Before starting to spread the Navajo language across another world, Yazzie worked with leaders like Navajo Nation President Jonathan Nez and Vice President Myron Lizer to come up with a list of words that are both descriptive of the geology, and celebrate the language. One example, targeted at the way the way some Martian slopes show rockslides of small debris, was the term “tséwózí bee hazhmeezh,” which translates as “rolling rows of pebbles, like waves.”
The partnership between NASA and the Navajo Nation is intended to both draw the connection between the terrestrial landscapes and their Martian equivalents, and to revitalize the Diné language by putting these terms in the mouths of scientists and space enthusiasts around the world. Many of the words to be used were suggested by Yazzie. So, as the rover moves away from its landing site, expect to hear features described using terms like “bidziil” (“strong”) and “hoł nilį́” (“respect”).

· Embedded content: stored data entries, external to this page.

(** The raw-field copy of two messages that are equal as dicts. *)
Lemma raw_dict_eq (pkt pkt' : dict value) (label : string) :
  dict_eq pkt pkt' ->
  dict_eq (fold_left (raw_step pkt label) (dict_keys pkt) [])
          (fold_left (raw_step pkt' label) (dict_keys pkt') []).
Proof.
  intros H.
  assert (T : forall d d' : dict value, dict_eq d d' -> forall k v,
            dict_get k (fold_left (raw_step d label) (dict_keys d) []) = Some v ->
            dict_get k (fold_left (raw_step d' label) (dict_keys d') [])
            = Some v).
  { intros d d' E k v G. apply dict_get_In in G.
    apply raw_fold_entries in G as [[]|(k0 & _ & -> & G)].
    rewrite raw_get, <- (E k0). exact G. }
  intros k.
  destruct (dict_get k (fold_left (raw_step pkt label) (dict_keys pkt) []))
    as [v|] eqn:G.
  - symmetry. exact (T pkt pkt' H k v G).
  - destruct (dict_get k (fold_left (raw_step pkt' label) (dict_keys pkt') []))
      as [v'|] eqn:G'; [|reflexivity].
    rewrite (T pkt' pkt (fun k0 => eq_sym (H k0)) k v' G') in G. discriminate.
Qed.

Lemma same_outcome_bind {A} (m : M A) (f f' : A -> M (dict value)) :
  (forall a, same_outcome (f a) (f' a)) ->
  same_outcome (bind m f) (bind m f').
Proof.
  intros H. destruct m as [[e|a] l]; [reflexivity|].
  specialize (H a). unfold same_outcome, bind in *.
  now destruct (f a) as [r l1], (f' a) as [r' l1'].
Qed.

Lemma dispatch_dict_eq (now : Z) (pkt pkt' : dict value) (ty label : string)
    (p p' : dict value) :
  dict_eq pkt pkt' -> dict_eq p p' ->
  same_outcome (dispatch now pkt ty label p) (dispatch now pkt' ty label p').
Proof.
  intros H Hp. unfold dispatch. cbv zeta.
  rewrite !(getitem_dict_eq _ pkt pkt' H).
  assert (Z1 : forall names values t,
            same_outcome
              (store_zip names values label (dict_set "time_epoch" t p))
              (store_zip names values label (dict_set "time_epoch" t p'))).
  { intros names values t. rewrite !store_zip_fold.
    now apply dict_eq_zip_fold, dict_eq_set. }
  assert (Z2 : forall t,
            same_outcome (ret (dict_set "time_epoch" t p))
                         (ret (dict_set "time_epoch" t p')))
    by (intros t; now apply dict_eq_set).
  destruct (in_tuple ty ["obs_air"; "obs_sky"; "obs_st"]);
    [repeat (apply same_outcome_bind; intros ?); apply Z1|].
  destruct (String.eqb ty "rapid_wind");
    [repeat (apply same_outcome_bind; intros ?); apply Z1|].
  destruct (in_tuple ty ["evt_strike"; "evt_precip"]);
    [repeat (apply same_outcome_bind; intros ?); apply Z1|].
  destruct (String.eqb ty "device_status");
    [apply same_outcome_bind; intros ?; apply Z2|].
  destruct (String.eqb ty "hub_status");
    [apply same_outcome_bind; intros ?; apply Z2|].
  destruct (String.eqb (substring 0 2 ty) "X_"); [apply Z2|].
  exact Hp.
Qed.

Lemma parseUDPPacket_dict_eq (now : Z) (pkt pkt' : dict value) :
  dict_eq pkt pkt' ->
  same_outcome (parseUDPPacket now pkt) (parseUDPPacket now pkt').
Proof.
  intros H.
  destruct (dict_get "serial_number" pkt) as [snv|] eqn:Hsn.
  2: { rewrite !parseUDPPacket_corrupt
         by (left; now rewrite dict_in_get, <- ?(H "serial_number"), Hsn).
       intros k. reflexivity. }
  destruct (dict_get "type" pkt) as [tyv|] eqn:Hty.
  2: { rewrite !parseUDPPacket_corrupt
         by (right; now rewrite dict_in_get, <- ?(H "type"), Hty).
       intros k. reflexivity. }
  pose proof Hsn as Hsn'. rewrite (H "serial_number") in Hsn'.
  pose proof Hty as Hty'. rewrite (H "type") in Hty'.
  destruct snv as [| | | |sn| |];
    try (unfold parseUDPPacket;
         rewrite !dict_in_get, Hsn, Hty, Hsn', Hty',
           (getitem_Some _ _ _ Hsn), (getitem_Some _ _ _ Hsn');
         reflexivity).
  destruct tyv as [| | | |ty| |];
    try (unfold parseUDPPacket;
         rewrite !dict_in_get, Hsn, Hty, Hsn', Hty',
           (getitem_Some _ _ _ Hsn), (getitem_Some _ _ _ Hsn'),
           (getitem_Some _ _ _ Hty), (getitem_Some _ _ _ Hty');
         reflexivity).
  rewrite (parseUDPPacket_dispatch _ pkt sn ty Hsn Hty).
  rewrite (parseUDPPacket_dispatch _ pkt' sn ty Hsn' Hty').
  apply dispatch_dict_eq; [exact H | now apply raw_dict_eq].
Qed.

Lemma sendMyLoopPacket_dict_eq (METRICWX : value) (rec rec' : dict value)
    (sm : dict string) :
  dict_eq rec rec' ->
  sendMyLoopPacket METRICWX rec sm = sendMyLoopPacket METRICWX rec' sm.
Proof.
  intros H. rewrite !sendMyLoopPacket_fold. unfold seed.
  rewrite (H "time_epoch"). f_equal.
  apply alias_fold_ext; [reflexivity|].
  apply map_ext. intros item. apply H.
Qed.

(** The pipeline sees a message only as a mapping: two messages with the
    same keys and values, listed in whatever order, give the same Output
    Record, entry for entry, or raise the same exception. *)
Theorem key_order_is_irrelevant (METRICWX : value) (sensor_map : dict string)
    (now : Z) (pkt pkt' : dict value) :
  dict_eq pkt pkt' ->
  fst (flatten_project METRICWX sensor_map now pkt)
  = fst (flatten_project METRICWX sensor_map now pkt').
Proof.
  intros H. pose proof (parseUDPPacket_dict_eq now pkt pkt' H) as S.
  unfold flatten_project, same_outcome in *.
  destruct (parseUDPPacket now pkt) as [[e|r] l],
           (parseUDPPacket now pkt') as [[e'|r'] l']; cbn [fst bind] in *;
    try contradiction; [now subst|].
  rewrite (sendMyLoopPacket_dict_eq METRICWX r r' sensor_map S).
  rewrite sendMyLoopPacket_fold. reflexivity.
Qed.

Lemma key_order_is_irrelevant_witness :
  dict_eq
    [("serial_number", VStr "SK-00001234"); ("type", VStr "rapid_wind");
     ("ob", VList [VInt 1600000005; VInt 3; VInt 270])]
    [("ob", VList [VInt 1600000005; VInt 3; VInt 270]);
     ("type", VStr "rapid_wind"); ("serial_number", VStr "SK-00001234")] /\
  fst (flatten_project (VInt 17)
         [("windSpeed", "wind_speed.SK-00001234.rapid_wind")] 0
         [("serial_number", VStr "SK-00001234"); ("type", VStr "rapid_wind");
          ("ob", VList [VInt 1600000005; VInt 3; VInt 270])])
  = fst (flatten_project (VInt 17)
           [("windSpeed", "wind_speed.SK-00001234.rapid_wind")] 0
           [("ob", VList [VInt 1600000005; VInt 3; VInt 270]);
            ("type", VStr "rapid_wind");
            ("serial_number", VStr "SK-00001234")]).
Proof.
  assert (E : dict_eq
    [("serial_number", VStr "SK-00001234"); ("type", VStr "rapid_wind");
     ("ob", VList [VInt 1600000005; VInt 3; VInt 270])]
    [("ob", VList [VInt 1600000005; VInt 3; VInt 270]);
     ("type", VStr "rapid_wind"); ("serial_number", VStr "SK-00001234")]).
  { intros k. cbn [dict_get].
    destruct (String.eqb_spec k "serial_number") as [->|]; [reflexivity|].
    destruct (String.eqb_spec k "type") as [->|]; [reflexivity|].
    destruct (String.eqb k "ob"); reflexivity. }
  split; [exact E|].
  exact (key_order_is_irrelevant (VInt 17)
           [("windSpeed", "wind_speed.SK-00001234.rapid_wind")] 0 _ _ E).
Defined.

(** ** A string where an array is expected *)

(** A [rapid_wind] message whose [ob] is a non-empty string is not
    refused: indexing and zipping work on strings too, so [time_epoch] is
    the first character of the string and [wind_speed.<label>] the second,
    each as a one-character string. *)
Theorem string_payload_is_zipped (now : Z) (pkt : dict value) (sn : string)
    (c : ascii) (s : string) :
  dict_get "serial_number" pkt = Some (VStr sn) ->
  dict_get "type" pkt = Some (VStr "rapid_wind") ->
  dict_get "ob" pkt = Some (VStr (String c s)) ->
  exists rec,
    parseUDPPacket now pkt = (inr rec, []) /\
    dict_get "time_epoch" rec = Some (VStr (String c EmptyString)) /\
    dict_get (composite_key "wind_speed" (label_of sn "rapid_wind")) rec
    = match s with
      | String c2 _ => Some (VStr (String c2 EmptyString))
      | EmptyString => dict_get "wind_speed" pkt
      end.
Proof.
  intros Hsn Hty Hob. eexists. split.
  - rewrite (parseUDPPacket_dispatch _ pkt sn "rapid_wind" Hsn Hty).
    apply (dispatch_rapid_wind _ _ _ _ _ (VStr (String c EmptyString))
             (str_chars (String c s)) Hob); reflexivity.
  - cbn [str_chars].
    destruct (zip3_lookups pkt (label_of sn "rapid_wind")
                "wind_speed" "wind_direction" (VStr (String c EmptyString))
                (str_chars s) eq_refl) as (T & _ & S & _).
    split; [exact T|]. unfold composite_key. rewrite S. now destruct s.
Qed.

Lemma string_payload_is_zipped_witness :
  exists rec,
    parseUDPPacket 0
      (message_with "SK-00001234" "rapid_wind" "ob" (VStr "1600000005"))
    = (inr rec, []) /\
    dict_get "time_epoch" rec = Some (VStr "1") /\
    dict_get "wind_speed.SK_00001234.rapid_wind" rec = Some (VStr "6").
Proof.
  destruct (string_payload_is_zipped 0
              (message_with "SK-00001234" "rapid_wind" "ob"
                 (VStr "1600000005"))
              "SK-00001234" "1" "600000005" eq_refl eq_refl eq_refl)
    as (rec & P & T & S).
  exists rec. split; [exact P|]. split; [exact T | exact S].
Defined.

At the moment, the actual Canyon de Chelly National Monument and Tseyi Heritage Center are closed due to COVID-19. So are the fantastic towers at Monument Valley Tribal Park and the genuinely alien spaces of Antelope Canyon in Lake Powell Tribal Park. Throughout the pandemic, first nations territories have been hit especially hard, with the underfunded Indian Health Service failing to provide adequate services (actually, that’s true even when there’s not a pandemic) and the initial wave of COVID-19 hitting the nation at 10 times the rate seen elsewhere in the region.
On Thursday, the Navajo Times celebrated the passage of the American Rescue Plan as a “big shot in the arm,” as that plan includes $20 billion for tribal governments to respond to COVID-19. How much of that is going to the Navajo Nation isn’t yet clear, but the new legislation—passed by an administration whose victory in Arizona came down to a wave of Native American votes—is certainly bringing fresh hope.
One day soon, the parks will reopen and all Americans, as well as visitors around the world, will be able to marvel again at these incredible landscapes shaped by wind and time to be so like those found 150 million miles away. Until then, the Diné will continue to demonstrate “Ha’ahóni” (perseverance).